Following are separate income statements for Austin, Inc., and its 80 percent owned subsidiary, Rio Grande Corporation as well as a consolidated statement for the business combination as a whole.

Austin

Rio Grande

Consolidated

Revenues

$(700,000)

$(500,000)

$(1,200,000)

Cost of goods sold

400,000

300,000

700,000

Operating expenses

100,000

70,000

195,000

Equity in earnings of Rio Grande

(84,000)

Individual company net income

$(284,000)

$(130,000)

Consolidated net income

$ (305,000)

Noncontrolling interest in

Rio Grande’s income

(21,000)

Consolidated net income attributable to Austin

$ (284,000)

Additional Information

• Annual excess fair over book value amortization of $25,000 resulted from the acquisition.

• The parent applies the equity method to this investment.

• Austin has 50,000 shares of common stock and 10,000 shares of preferred stock outstanding.

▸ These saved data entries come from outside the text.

(* ===== verification/_CoqProject ===== *)
-Q . S2P
Prelude.v
Order.v
Keyed.v
TableSync.v
Ident.v
StateText.v
Capability.v
Addressing.v
SegmentAllocator.v
Topology.v
TopologySearch.v
GraphInvariant.v
Routes.v
RoutePlanner.v
RouteReconcile.v
TopologyPolicy.v
TopologyPlan.v
TopologyExec.v
Stability.v
HubLoss.v
Recovery.v
NapAdmission.v
Membership.v
Neighbor.v
ConnectionDeadline.v
SessionRegistry.v
ReconnectScheduler.v
ControlFrame.v
ControlStream.v
PeerPins.v
ControlIo.v
Handshake.v
SessionStream.v
SessionActivity.v
LinuxRoutes.v
LinuxRouteExec.v
Forwarding.v
AttemptSocket.v
MembershipFile.v
PinFile.v
HostFs.v
SecretStore.v
DurableStores.v
PeerTrust.v
PinnedIngress.v
TlsIdentity.v
ActiveSession.v
RegisteredSession.v
NapControl.v
StarHost.v
SingleStar.v
ControlEndpoint.v
ControlListener.v
ControlTls.v
ApprovedTransport.v
InboundListener.v
JoinNetwork.v
OutboundControl.v
PanuSupervision.v
EnrollmentTransport.v
ControlWorker.v
LocalApi.v
DaemonService.v
NapServer.v
PanuLink.v
NmProfile.v
NmBackend.v
RuntimeHealth.v
BluezObjects.v
BluezPairing.v
KernelAddress.v
NetworkDiscovery.v
Ipv4Observation.v
StarDiscovery.v
(* ===== verification/TableSync.v ===== *)
(** Reconciling an observed table with desired entries: what the core's and
    the Linux backend's route planners and executors have in common.

    A table holds entries of several owners; one of them reconciles its own.
    The planner compares the desired entries with an observation; the executor
    applies the plan one entry at a time and observes the table before and
    after every change.  [RouteReconcile] and [LinuxRoutes] translate the two
    sources and instantiate the facts proved here. *)

From S2P Require Import Prelude Order Keyed.

(** The reconciling owner's view of a table. *)
Record TableSpec (E K V : Type) := mkTableSpec {
  ts_key : V -> K;
  ts_owned : V -> Prop;
  ts_owned_dec v : Decision (ts_owned v);
  ts_canon : V -> result E K;
  ts_valid : V -> result E ();
  ts_check : V -> result E ();
  err_duplicate : E;
  err_conflict : E;
  err_noncanonical : E;
  err_observed_twice : E;
  err_collision : E;
}.
Arguments ts_key {E K V}.
Arguments ts_owned {E K V}.
Arguments ts_owned_dec {E K V}.
Arguments ts_canon {E K V}.
Arguments ts_valid {E K V}.
Arguments ts_check {E K V}.
Arguments err_duplicate {E K V}.
Arguments err_conflict {E K V}.
Arguments err_noncanonical {E K V}.
Arguments err_observed_twice {E K V}.
Arguments err_collision {E K V}.
#[global] Existing Instance ts_owned_dec.

(** ** The planner *)

Section planner.
Context {E K V : Type} `{EqDecision V} `{Countable K} `{RustOrd K} (T : TableSpec E K V).
(** ** id.rs: display names *)

(** [char::is_control]: the Unicode category Cc. *)
Definition is_control (c : Z) : bool := (c <=? 31)%Z || ((127 <=? c)%Z && (c <=? 159)%Z).

(** [char::is_whitespace]: the Unicode property White_Space. *)
Definition is_whitespace (c : Z) : bool :=
  ((9 <=? c)%Z && (c <=? 13)%Z) || (c =? 32)%Z || (c =? 133)%Z || (c =? 160)%Z
  || (c =? 5760)%Z || ((8192 <=? c)%Z && (c <=? 8202)%Z) || (c =? 8232)%Z
  || (c =? 8233)%Z || (c =? 8239)%Z || (c =? 8287)%Z || (c =? 12288)%Z.

Fixpoint trim_start (l : list Z) : list Z :=
  match l with
  | c :: l' => if is_whitespace c then trim_start l' else l
  | [] => []
  end.
(** [str::trim] *)
Definition trim (l : list Z) : list Z := reverse (trim_start (reverse (trim_start l))).

(** The characters [DisplayName::new] refuses: U+061C, U+200E, U+200F,
    U+2028 to U+202E, U+2066 to U+2069 and the control characters. *)
Definition unsafe_char (c : Z) : bool :=
  is_control c || (c =? 1564)%Z || (c =? 8206)%Z || (c =? 8207)%Z
  || ((8232 <=? c)%Z && (c <=? 8238)%Z) || ((8294 <=? c)%Z && (c <=? 8297)%Z).

Record DisplayName := mkDisplayName { display_str : list Z }.

#[global] Instance DisplayName_eq_dec : EqDecision DisplayName.
Proof. solve_decision. Defined.

Definition DISPLAY_MAX_CHARS : nat := 64.

Definition display_name_new (value : list Z) : CoreResult DisplayName :=
  guard_err (existsb unsafe_char value)
    (core_error InvalidInput
       "display name contains control or bidirectional formatting characters")
  (let trimmed := trim value in
   let char_count := length trimmed in
   guard_err (char_count =? 0)%nat
     (core_error InvalidInput "display name cannot be empty")
   (guard_err (DISPLAY_MAX_CHARS <? char_count)%nat
      (core_error InvalidInput "display name cannot exceed {} characters")
    (Ok (mkDisplayName trimmed)))).

(** ** Facts about hexadecimal text *)

Definition is_hex_byte (v : Z) : bool := if decode_nibble v is Some _ then true else false.
Definition ascii_lower (v : Z) : Z := if (65 <=? v)%Z && (v <=? 90)%Z then (v + 32)%Z else v.

Lemma decode_nibble_spec v n :
  decode_nibble v = Some n -> (0 <= n < 16)%Z /\ hex_digit n = ascii_lower v.
Proof.
  unfold decode_nibble, hex_digit, ascii_lower.
  repeat case_match; intros [= <-]; lia.
Qed.

Lemma decode_hex_digit n : (0 <= n < 16)%Z -> decode_nibble (hex_digit n) = Some n.
Proof.
  intros Hn. unfold decode_nibble, hex_digit.
  repeat case_match; first [f_equal; lia | exfalso; lia].
Qed.

Lemma nibble_join h l :
  (0 <= h < 16)%Z -> (0 <= l < 16)%Z ->
  let b := Z.lor (Z.shiftl h 4) l in
  (0 <= b < 256)%Z /\ Z.shiftr b 4 = h /\ Z.land b 15 = l.
Proof.
  intros Hh Hl.
  assert (forallb (fun h => forallb (fun l =>
    let b := Z.lor (Z.shiftl h 4) l in
    (0 <=? b)%Z && (b <? 256)%Z && (Z.shiftr b 4 =? h)%Z && (Z.land b 15 =? l)%Z)
    (seqZ 0 16)) (seqZ 0 16) = true) as Hall by (vm_compute; reflexivity).
  rewrite forallb_forall in Hall.
  specialize (Hall h ltac:(apply list_elem_of_In, elem_of_seqZ; lia)).
  rewrite forallb_forall in Hall.
  specialize (Hall l ltac:(apply list_elem_of_In, elem_of_seqZ; lia)).
  simpl in *. lia.
Qed.

Lemma nibble_split b :
  (0 <= b < 256)%Z ->
  (0 <= Z.shiftr b 4 < 16)%Z /\ (0 <= Z.land b 15 < 16)%Z /\
  Z.lor (Z.shiftl (Z.shiftr b 4) 4) (Z.land b 15) = b.
Proof.
  intros Hb.
  assert (forallb (fun b =>
    (0 <=? Z.shiftr b 4)%Z && (Z.shiftr b 4 <? 16)%Z && (0 <=? Z.land b 15)%Z
    && (Z.land b 15 <? 16)%Z && (Z.lor (Z.shiftl (Z.shiftr b 4) 4) (Z.land b 15) =? b)%Z)
    (seqZ 0 256) = true) as Hall by (vm_compute; reflexivity).
  rewrite forallb_forall in Hall.
  specialize (Hall b ltac:(apply list_elem_of_In, elem_of_seqZ; lia)). lia.
Qed.

Lemma decode_encode_pairs l :
  Forall (fun b => 0 <= b < 256)%Z l -> decode_pairs decode_nibble (encode_hex l) = Some l.
Proof.
  induction 1 as [|b l Hb _ IH]; simpl; [done|].
  destruct (nibble_split b Hb) as (Hh & Hlo & Hj).
  rewrite !decode_hex_digit by done. simpl. rewrite IH. simpl. by rewrite Hj.
Qed.

Lemma length_encode_hex l : length (encode_hex l) = length l * 2.
Proof. induction l; simpl; lia. Qed.

(** Decoding an even number of bytes: exactly the hexadecimal texts decode, and
    encoding the outcome gives the text back in lower case. *)
Lemma decode_pairs_spec n value :
  length value = n * 2 ->
  match decode_pairs decode_nibble value with
  | Some bs => Forall (fun v => is_hex_byte v = true) value /\
      Forall (fun b => 0 <= b < 256)%Z bs /\ length bs = n /\
      encode_hex bs = map ascii_lower value
  | None => Exists (fun v => is_hex_byte v = false) value
  end.
Proof.
  revert value. induction n as [|n IH]; intros value Hlen.
  { destruct value; [simpl; by auto | simpl in Hlen; lia]. }
  destruct value as [|hi [|lo value]]; [simpl in Hlen; lia .. |].
  specialize (IH value ltac:(simpl in Hlen; lia)). simpl.
  destruct (decode_nibble hi) as [h|] eqn:Hh; simpl; [|left; unfold is_hex_byte; by rewrite Hh].
  destruct (decode_nibble lo) as [l|] eqn:Hl; simpl;
    [|right; left; unfold is_hex_byte; by rewrite Hl].
  destruct (decode_pairs decode_nibble value) as [bs|]; simpl; [|by do 2 right].
  destruct IH as (Hhex & Hb & <- & Henc).
  destruct (decode_nibble_spec _ _ Hh) as [Hhr Hhd], (decode_nibble_spec _ _ Hl) as [Hlr Hld].
  destruct (nibble_join h l Hhr Hlr) as (Hr & -> & ->).
  repeat split; [| by constructor | by rewrite Hhd, Hld, Henc].
  repeat constructor; [by unfold is_hex_byte; rewrite Hh | by unfold is_hex_byte; rewrite Hl | done].
Qed.

Lemma bytes_of_list_wf (n : nat) (l : list Z) :
  length l = n -> Forall (fun b => 0 <= b < 256)%Z l ->
  exists x, bytes_of_list n l = Some x /\ bytes_list x = l.
Proof.
  intros Hlen Hr. unfold bytes_of_list. destruct (decide _) as [H|H]; [by eexists|].
  destruct H. apply Is_true_true, andb_true_iff. split; [by apply Nat.eqb_eq|].
  apply forallb_forall. intros b Hb%list_elem_of_In. rewrite Forall_forall in Hr.
  apply u_ok_spec. specialize (Hr b Hb). simpl in Hr. unfold u_max. lia.
Qed.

Owners of the preferred stock are paid an annual dividend of $40,000, and each share can be exchanged for two shares of common stock.

• Rio Grande has 30,000 shares of common stock outstanding. The company also has 5,000 stock warrants outstanding. For $10, each warrant can be converted into a share of Rio Grande’s common stock. Austin holds half of these warrants. The price of Rio Grande’s common stock was $20 per share throughout the year.

• Rio Grande also has convertible bonds, none of which Austin owned. During the current year, total interest expense (net of taxes) was $22,000. These bonds can be exchanged for 10,000 shares of the subsidiary’s common stock.

Determine Austin’s basic and diluted EPS.